CONFESSION Falls Short of its Promising Structural Challenges

Stephen Moyer as Victor Strong is not Confession’s only problem, but may be its biggest

There is a long, storied history of straightforward crime stories being heightened as they are told through specific stylistic choices. From Hitchcock’s one-shot trick in Rope to Christopher Nolan twisting time over in half to disorient the audience in Memento, there is something special about a film that sets a parameter of rules early on that it is going to play by and then see it execute upon that promise.

Confession, the new film from director-writer David Beton, quietly but clearly sets up its stylistic choice: the film is set in a single location, a Catholic church in Boston, and will predominantly play out as a conversation between two men. It is a bold choice, as it relies very heavily upon those actors to communicate the whole story in their interactions and reactions. There are brief interruptions of the conceit, at the mid-way point and the finale of the film, but these mostly serve as road markers for the plot. For most of the runtime (an admittedly trim 80 minutes) it is the two lead actors, Stephen Moyer and Colm Meany, twisting through the events that transpired before their fateful meeting.

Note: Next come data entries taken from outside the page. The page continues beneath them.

(** X25 (extractTraitValues): the extraction throws exactly when the
    metadata is truthy, its attributes ([attributes], else [traits]) are
    an array, and an element of that array is null or has for trait type
    an object without a text form; on every other metadata it returns an
    object. *)
Theorem extractTraitValues_throws_iff (metadata : jsvalue) :
  NFTMetadataHandler.extractTraitValues metadata = None
  <-> jsvalue_truthy metadata = true
      /\ exists attributes,
           NFTMetadataHandler.attributesOf metadata = JArray attributes
           /\ existsb throwingAttribute attributes = true.
Proof.
  unfold NFTMetadataHandler.extractTraitValues.
  destruct (jsvalue_truthy metadata); simpl.
  2:{ split; [discriminate | intros [H _]; discriminate]. }
  destruct (NFTMetadataHandler.attributesOf metadata) as [| |b|n|s|items|fields];
    try (split; [destruct (_ =? _)%nat; discriminate
                | intros (_ & attributes & H & _); discriminate]).
  destruct (NFTMetadataHandler.forEachAttribute items emptyValues) as [values|]
    eqn:Hloop.
  - split; [destruct (_ =? _)%nat; discriminate|].
    intros (_ & attributes & [= <-] & Hthrow).
    apply (forEachAttribute_throws items emptyValues) in Hthrow. congruence.
  - split; [|reflexivity]. intros _. split; [reflexivity|].
    exists items. split; [reflexivity|].
    now apply (forEachAttribute_throws items emptyValues).
Qed.

(** X26 (extractTraitValues): when the attributes of a truthy metadata
    are an array on which the callback does not throw and which
    contributes at least one property, none of them named [__proto__],
    the object returned holds exactly the contributed properties, each
    with the value of the last element that names it, and no top-level
    property of the metadata. *)
Theorem attributes_last_wins (metadata : jsvalue) (attributes : list jsvalue) :
  jsvalue_truthy metadata = true ->
  NFTMetadataHandler.attributesOf metadata = JArray attributes ->
  existsb throwingAttribute attributes = false ->
  attributePairs attributes <> [] ->
  plainKeys (attributePairs attributes) = true ->
  exists values,
    NFTMetadataHandler.extractTraitValues metadata = Some values
    /\ Values.proto values = ObjectPrototype
    /\ forall key,
         lookup key (Values.own values)
         = lookup key (rev (attributePairs attributes)).
Proof.
  intros Htruthy Hattributes Hsafe Hsome Hplain.
  unfold NFTMetadataHandler.extractTraitValues.
  rewrite Htruthy, Hattributes. simpl negb. cbv iota.
  rewrite (forEachAttribute_pairs _ _ Hsafe), (assignEntries_plain _ _ Hplain).
  cbn [Values.own Values.proto emptyValues].
  pose proof (fold_assign_nonempty (attributePairs attributes) []
                (or_introl Hsome)) as Hnonempty.
  destruct (fold_left _ (attributePairs attributes) []) as [|e own] eqn:Hown;
    [contradiction|].
  simpl Nat.eqb. cbv iota. eexists. split; [reflexivity|].
  split; [reflexivity|]. intros key. cbn [Values.own].
  rewrite <- Hown, lookup_fold_assign.
  now destruct (lookup key (rev (attributePairs attributes))).
Qed.

Lemma attributes_last_wins_witness :
  exists values,
    NFTMetadataHandler.extractTraitValues overridden_metadata = Some values
    /\ Values.proto values = ObjectPrototype
    /\ forall key,
         lookup key (Values.own values)
         = lookup key
             (rev (attributePairs
                     [JObject [("trait_type", JString "Color");
                               ("value", JString "red")];
                      JObject [("name", JString "Size");
                               ("value", JNumber (num 3))];
                      JObject [("trait_type", JString "Color");
                               ("value", JString "blue")]])).
Proof.
  apply (attributes_last_wins overridden_metadata); try reflexivity.
  discriminate.
Defined.

Lemma lookup_filter_keys (p : string -> bool) (entries : list (string * jsvalue))
    (key : string) :
  lookup key (filter (fun entry => p (fst entry)) entries)
  = if p key then lookup key entries else None.
Proof.
  induction entries as [|[k v] entries IH]; simpl; [now destruct (p key)|].
  destruct (p k) eqn:Hk; simpl.
  - destruct (k =? key) eqn:E; [|exact IH].
    apply String.eqb_eq in E. subst k. now rewrite Hk.
  - rewrite IH. destruct (k =? key) eqn:E; [|reflexivity].
    apply String.eqb_eq in E. subst k. now rewrite Hk.
Qed.

Lemma filter_rev_entries {A : Type} (p : A -> bool) (l : list A) :
  rev (filter p l) = filter p (rev l).
Proof.
  induction l as [|x l IH]; simpl; [reflexivity|].
  rewrite filter_app. simpl. destruct (p x); simpl.
  - now rewrite IH.
  - now rewrite IH, app_nil_r.
Qed.

Lemma plainKeys_filter (p : string * jsvalue -> bool)
    (entries : list (string * jsvalue)) :
  plainKeys entries = true -> plainKeys (filter p entries) = true.
Proof.
  unfold plainKeys. rewrite !forallb_forall. intros H e He.
  apply filter_In in He as [He _]. now apply H.
Qed.
(** In server.js the limiter stands before the CORS stage and the routers:
    a request on the API mount that has come past the security layers is
    counted exactly once, whatever happens to it afterwards (refused origin,
    no matching route, an error in a router). *)
Theorem api_requests_counted (x : Externals) (env : gmap string string)
    (req : Request) (w w1 : World) :
  through (Server.security x env) req w = Some w1 ->
  mount_matches "/api/" (path req) = true ->
  hits (snd (dispatch (Server.app x env) None req w))
  = <[ip req := hit Server.limiter_options (ip req) (now req) (hits w)]> (hits w).
Proof.
  intros Hpre Hm.
  pose proof (server_bare_keeps_hits x env) as Hbare.
  apply Forall_app in Hbare as [Hsec Hdown].
  pose proof (through_keeps_hits _ req Hsec w w1 Hpre) as Hw1.
  unfold Server.app, Server.limiter.
  rewrite (limiter_then_downstream Server.limiter_options _ _ req w w1 Hpre Hm).
  destruct (max Server.limiter_options <? _).
  - cbn [snd]. rewrite rateLimit_hits, Hw1. reflexivity.
  - rewrite (dispatch_keeps_hits _ req Hdown), rateLimit_hits, Hw1. reflexivity.
Qed.

Lemma api_requests_counted_witness :
  hits (snd (dispatch (Server.app passive ∅) None (get "/api/user" evil_origin 0) idle))
    !! client = Some {| count := 1; resetTime := 6000000 |}.
Proof.
  rewrite (api_requests_counted passive ∅ (get "/api/user" evil_origin 0) idle idle
             eq_refl eq_refl).
  reflexivity.
Defined.

(** In server.js a request over the limit is answered by the limiter and
    goes no further: whatever is mounted after the limiter -- the CORS stage
    with its origin function, the parsers, the routers, the fallbacks -- has
    no part in the outcome, which would be the same with any other layers in
    their place. *)
Theorem limited_before_cors (x : Externals) (env : gmap string string)
    (req : Request) (w w1 : World) (rest : list Layer) :
  through (Server.security x env) req w = Some w1 ->
  mount_matches "/api/" (path req) = true ->
  max Server.limiter_options
  < count (hit Server.limiter_options (ip req) (now req) (hits w1)) ->
  fst (dispatch (Server.app x env) None req w) = Responded /\
  dispatch (Server.security x env ++ use_at "/api/" Server.limiter :: rest) None req w
  = dispatch (Server.app x env) None req w.
Proof.
  intros Hpre Hm Hover.
  unfold Server.app, Server.limiter.
  rewrite !(limiter_then_downstream Server.limiter_options _ _ req w w1 Hpre Hm).
  assert (E : (max Server.limiter_options
               <? count (hit Server.limiter_options (ip req) (now req) (hits w1))) = true)
    by lia.
  rewrite E. split; reflexivity.
Qed.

Like so many movies that make distinctive stylistic choices, the story of Confession is fairly straightforward. A gunshot victim Victor Strong (Moyer) stumbles into a church, gun in hand at the last possible moment as the local priest, Father Peter (Meany), was about to lock up for the night. What proceeds is Strong describing the events that lead to him being shot. But it soon becomes clear that Strong is not being entirely honest with Father Peter, and questions about his true identity and intention cause the Priest to question his loyalties, and what his best path forward should be.

Colm Meany as Father Peter performs admirably given unremarkable material

It is a story and approach that could be a crackerjack two-hander with the right material and cast. Unfortunately, the ultimate result can sometimes drag and extend the experience of the brief mystery. This is partially due to Beton’s script, which doesn’t have compelling enough dialogue for a film that is propulsive almost exclusively by a single conversation. For such a short film, there are long stretches of silence between the two men. It is filled to the brim with familiar and hoary crime film tropes. The story itself has moments of actual compelling twists, as Strong’s identity is unpacked over and over, and both Peter and the audience’s allegiances are twisted. But the final act’s ultimate unraveling clunks into place so late and thuddingly that it gives the impression of a story that is suddenly screaming towards a conclusion rather than confidently establishing its pieces early on.

The other weight on the film is Moyer, who functions as the propulsive motivator of the plot but is neither compelling nor especially threatening. He has the heaviest load to carry, and the material along the way mostly lets him down. The script really demands a lot of him, and despite his best efforts, he never quite finds a voice for the character.

Colm Meany performs better, mostly because his ask is mostly to react to the revelations as the night unfolds. His shaky Boston accent notwithstanding, he firmly has a grasp on a man out of his depth and trying to get a grip on anything tangible.

Cinematographer Andrew Rodger’s work is standout in a film marred with disappointments

The only other actor with a substantial role is Clare-Hope Ashitey as Willow, a police officer with some information on Victor’s real identity. She appears about half-way through the film proper, though is hinted at earlier; her appearance is a breath of fresh air for the film, as she brings an energy and verve that the story desperately needs at that point. Even Moyer, who is floundering for most of the time before, gets a jolt of energy during this portion. But this is primarily the Moyer and Meany performances, and their chemistry never makes that challenge really spark.

A bright spot worth calling out is that many portions of this extended discussion are shot far more compellingly than the material asks for. The cinematographer Andrew Rodger really relishes the locale he has been given, using streams of light through stained glass to create a moody atmosphere. His collaboration with Beton creates frames that allow for both a sense of majesty and constraint, a visual trick that follows along as the plot evolves.

It is admirable to try a stylistic swing like this. As mentioned in the examples above, when these sort of trappings work, they can create a texture and additional layer that expands the otherwise straightforward narrative. By contrast, Confession feels constrained by its limitations, not elevated. It is entirely possible that the film’s lean cast and constricted locales were a COVID-protocol or even budgetary concern. But these sorts of things have been worked around to brilliant effect before. Here, a few key elements really hinder a film that has interesting ideas but nowhere to put them. Ultimately it is a film that could potentially be something special and unique in the hands of a more intentional auteur and cast. As it stands, it is a promising curio that falls well short of its ambition.